World Bank: Nigeria Reforms Paying Off, Warns on Oil Windfall Use

The World Bank says Nigeria’s ongoing economic reforms are beginning to yield positive results, with improved growth and stronger macroeconomic stability.


In its latest Nigeria Development Update, the bank reported that the country’s economy grew by 4.0% in 2025, following a 4.1% expansion in 2024.

Growth was largely driven by the services sector, including ICT, financial services, and real estate, while early 2026 indicators point to continued expansion despite global uncertainties.


Inflation has declined significantly over the past year, dropping to 15.1% in February 2026 from 26.3% a year earlier.

Food inflation also eased to 12.1%, helping to reduce pressure on household incomes, particularly among low-income groups.


However, the bank cautioned that these gains remain fragile.

Rising global energy and commodity prices, linked to tensions in the Middle East, are beginning to reverse some progress.

Petrol prices rose by 45% within a month, while diesel surged to about ₦1,800 per litre, increasing risks to inflation and cost of living.

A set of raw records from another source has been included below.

(** ** What the kernel reads out of an entry *)

Inductive KernelOp : Type :=
| KNop
| KOpenAt (dfd path flags mode file_slot : Z)
| KOpenAt2 (dfd path how size file_slot : Z)
| KClose (fd file_slot : Z)
| KRw (code : OpCode) (fd addr len pos flags buf_index : Z)
| KFsync (fd flags start stop : Z)
| KTimeout (timespec count flags : Z)
| KSyncRange (fd off len flags : Z)
| KFallocate (fd mode off len : Z)
| KFadvise (fd off len advice : Z)
| KMadvise (addr len advice : Z)
| KRename (code : OpCode) (old_dfd old_path new_dfd new_path flags : Z)
| KUnlink (dfd path flags : Z)
| KMkdir (dfd path mode : Z)
| KSymlink (target newdirfd linkpath : Z)
| KXattr (code : OpCode) (fd path name value len flags : Z)
| KSplice (fd_in off_in fd_out off_out len flags : Z)
| KTee (fd_in fd_out len flags : Z)
| KStatx (dfd path flags mask statx : Z)
| KSocket (domain socket_type protocol file_slot : Z)
| KConnect (fd addr addrlen : Z)
| KAccept (fd addr addrlen flags file_slot : Z)
| KSendRecv (code : OpCode) (fd addr len flags : Z)
| KSendZc (fd buf len flags addr addrlen buf_index : Z)
| KShutdown (fd how : Z)
| KPollAdd (fd events : Z)
| KPollRemove (old_user_data flags events : Z)
| KEpollCtl (ep op fd event : Z)
| KCancel (key fd flags : Z)
| KFilesUpdate (fds len off : Z)
| KProvide (addr len count bgid bid : Z)
| KRemove (count bgid : Z).

Definition zero (l : list Z) : bool := forallb (Z.eqb 0) l.

Definition accept_if {A} (b : bool) (a : A) : option A := if b then Some a else None.

Section Decode.
Context (big_endian : bool).

(** The half of the [file] slot that holds [addr_len.len]. *)
Definition addr_len (e : SubmissionEntry) : Z :=
  if big_endian then file e / 2 ^ 16 else file e mod 2 ^ 16.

Despite these pressures, Nigeria’s external position remained relatively strong in 2025.

Improved exchange rate competitiveness, steady remittance inflows, and sustained foreign portfolio investments supported a current account surplus of 4.8% of GDP.

External reserves also strengthened, with net reserves at $34.8 billion and gross reserves at $45.5 billion.


On the fiscal side, the deficit widened slightly to 3.1% of GDP in 2025, up from 2.8% in 2024, as increased non-oil revenues were offset by higher federal recurrent spending and expanded capital expenditure by state governments.


Looking ahead, the World Bank projects Nigeria’s economy will grow modestly to about 4.2% between 2026 and 2028, supported by continued reforms and improved macroeconomic stability.

However, it warned that poverty reduction will remain slow due to weak job creation and the lingering impact of inflation.


The bank stressed the need for sustained reform momentum, including stronger revenue mobilisation, better fiscal governance, and improved investment in infrastructure and human capital.


It also advised the government to avoid using higher oil revenues to fund subsidies or permanent spending increases, describing such gains as temporary.

Instead, it recommended rebuilding fiscal buffers and providing targeted, time-bound support to vulnerable households.


The bank further called for tight monetary policy to control inflation and maintaining exchange rate flexibility to cushion external shocks, especially as global uncertainties persist.